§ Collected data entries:
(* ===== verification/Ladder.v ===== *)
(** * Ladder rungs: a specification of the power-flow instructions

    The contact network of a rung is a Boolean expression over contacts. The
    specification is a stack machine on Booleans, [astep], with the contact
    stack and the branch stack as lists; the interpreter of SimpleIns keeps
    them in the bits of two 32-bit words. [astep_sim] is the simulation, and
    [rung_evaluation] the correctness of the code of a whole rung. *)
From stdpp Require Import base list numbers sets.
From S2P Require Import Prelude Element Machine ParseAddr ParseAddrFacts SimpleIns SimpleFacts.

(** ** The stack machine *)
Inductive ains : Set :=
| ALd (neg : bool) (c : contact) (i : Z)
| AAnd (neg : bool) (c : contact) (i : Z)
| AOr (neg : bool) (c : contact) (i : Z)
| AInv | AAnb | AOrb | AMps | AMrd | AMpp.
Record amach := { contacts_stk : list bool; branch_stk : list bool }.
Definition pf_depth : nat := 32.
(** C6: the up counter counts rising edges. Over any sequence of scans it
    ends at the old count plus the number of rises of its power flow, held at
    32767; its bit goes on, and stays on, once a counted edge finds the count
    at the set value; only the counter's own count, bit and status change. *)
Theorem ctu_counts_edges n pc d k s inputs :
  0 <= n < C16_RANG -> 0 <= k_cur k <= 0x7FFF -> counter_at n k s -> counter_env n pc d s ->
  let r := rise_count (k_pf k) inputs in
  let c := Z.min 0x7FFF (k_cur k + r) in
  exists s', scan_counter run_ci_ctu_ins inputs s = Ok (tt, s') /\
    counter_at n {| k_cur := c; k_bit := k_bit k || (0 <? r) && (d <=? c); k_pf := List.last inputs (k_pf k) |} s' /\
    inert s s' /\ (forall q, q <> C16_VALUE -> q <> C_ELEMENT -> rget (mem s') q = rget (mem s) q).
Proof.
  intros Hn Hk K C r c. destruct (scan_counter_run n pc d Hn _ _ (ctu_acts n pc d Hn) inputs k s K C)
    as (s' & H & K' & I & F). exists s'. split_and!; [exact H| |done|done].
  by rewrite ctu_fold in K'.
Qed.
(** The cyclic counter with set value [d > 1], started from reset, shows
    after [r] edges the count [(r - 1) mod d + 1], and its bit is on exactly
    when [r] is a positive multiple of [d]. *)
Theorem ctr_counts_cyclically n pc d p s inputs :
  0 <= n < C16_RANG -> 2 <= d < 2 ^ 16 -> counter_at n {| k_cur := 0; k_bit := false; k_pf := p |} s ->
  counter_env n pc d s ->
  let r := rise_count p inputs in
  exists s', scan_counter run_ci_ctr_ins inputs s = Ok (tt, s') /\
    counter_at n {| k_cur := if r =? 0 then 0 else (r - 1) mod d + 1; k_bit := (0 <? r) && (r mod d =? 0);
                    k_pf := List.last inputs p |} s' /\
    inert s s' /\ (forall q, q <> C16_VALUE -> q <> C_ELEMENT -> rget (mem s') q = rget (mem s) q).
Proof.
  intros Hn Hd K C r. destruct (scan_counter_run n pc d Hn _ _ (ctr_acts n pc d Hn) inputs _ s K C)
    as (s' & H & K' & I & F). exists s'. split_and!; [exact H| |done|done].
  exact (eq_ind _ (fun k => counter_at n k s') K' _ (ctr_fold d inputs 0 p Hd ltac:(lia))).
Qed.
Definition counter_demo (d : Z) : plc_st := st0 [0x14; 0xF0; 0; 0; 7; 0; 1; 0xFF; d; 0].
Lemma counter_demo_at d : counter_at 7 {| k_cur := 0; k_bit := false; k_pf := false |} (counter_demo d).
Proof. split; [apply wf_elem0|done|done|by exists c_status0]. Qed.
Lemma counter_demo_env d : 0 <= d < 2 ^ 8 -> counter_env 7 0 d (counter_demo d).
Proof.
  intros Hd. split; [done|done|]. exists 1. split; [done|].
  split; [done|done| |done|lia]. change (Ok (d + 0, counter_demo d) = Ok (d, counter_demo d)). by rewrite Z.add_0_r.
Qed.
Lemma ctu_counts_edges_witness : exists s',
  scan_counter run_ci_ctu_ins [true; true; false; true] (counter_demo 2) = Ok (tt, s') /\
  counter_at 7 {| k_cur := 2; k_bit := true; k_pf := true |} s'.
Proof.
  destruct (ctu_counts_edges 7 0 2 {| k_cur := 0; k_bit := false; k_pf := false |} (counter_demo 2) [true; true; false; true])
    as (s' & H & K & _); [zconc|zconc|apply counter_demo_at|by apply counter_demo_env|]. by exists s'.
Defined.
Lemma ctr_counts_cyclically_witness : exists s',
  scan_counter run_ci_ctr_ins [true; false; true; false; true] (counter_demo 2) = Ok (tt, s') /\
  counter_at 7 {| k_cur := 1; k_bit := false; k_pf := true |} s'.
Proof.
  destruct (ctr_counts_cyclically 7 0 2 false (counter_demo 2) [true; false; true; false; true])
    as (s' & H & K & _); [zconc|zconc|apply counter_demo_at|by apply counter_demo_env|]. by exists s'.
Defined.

§ ABOUT THIS TASK:
Using the data above, print exactly the lines from the line that contains "Inductive ains : Set" through the line that contains "at the set value;", with both included.

§ RESPONSE:
Inductive ains : Set :=
| ALd (neg : bool) (c : contact) (i : Z)
| AAnd (neg : bool) (c : contact) (i : Z)
| AOr (neg : bool) (c : contact) (i : Z)
| AInv | AAnb | AOrb | AMps | AMrd | AMpp.
Record amach := { contacts_stk : list bool; branch_stk : list bool }.
Definition pf_depth : nat := 32.
(** C6: the up counter counts rising edges. Over any sequence of scans it
    ends at the old count plus the number of rises of its power flow, held at
    32767; its bit goes on, and stays on, once a counted edge finds the count
    at the set value; only the counter's own count, bit and status change. *)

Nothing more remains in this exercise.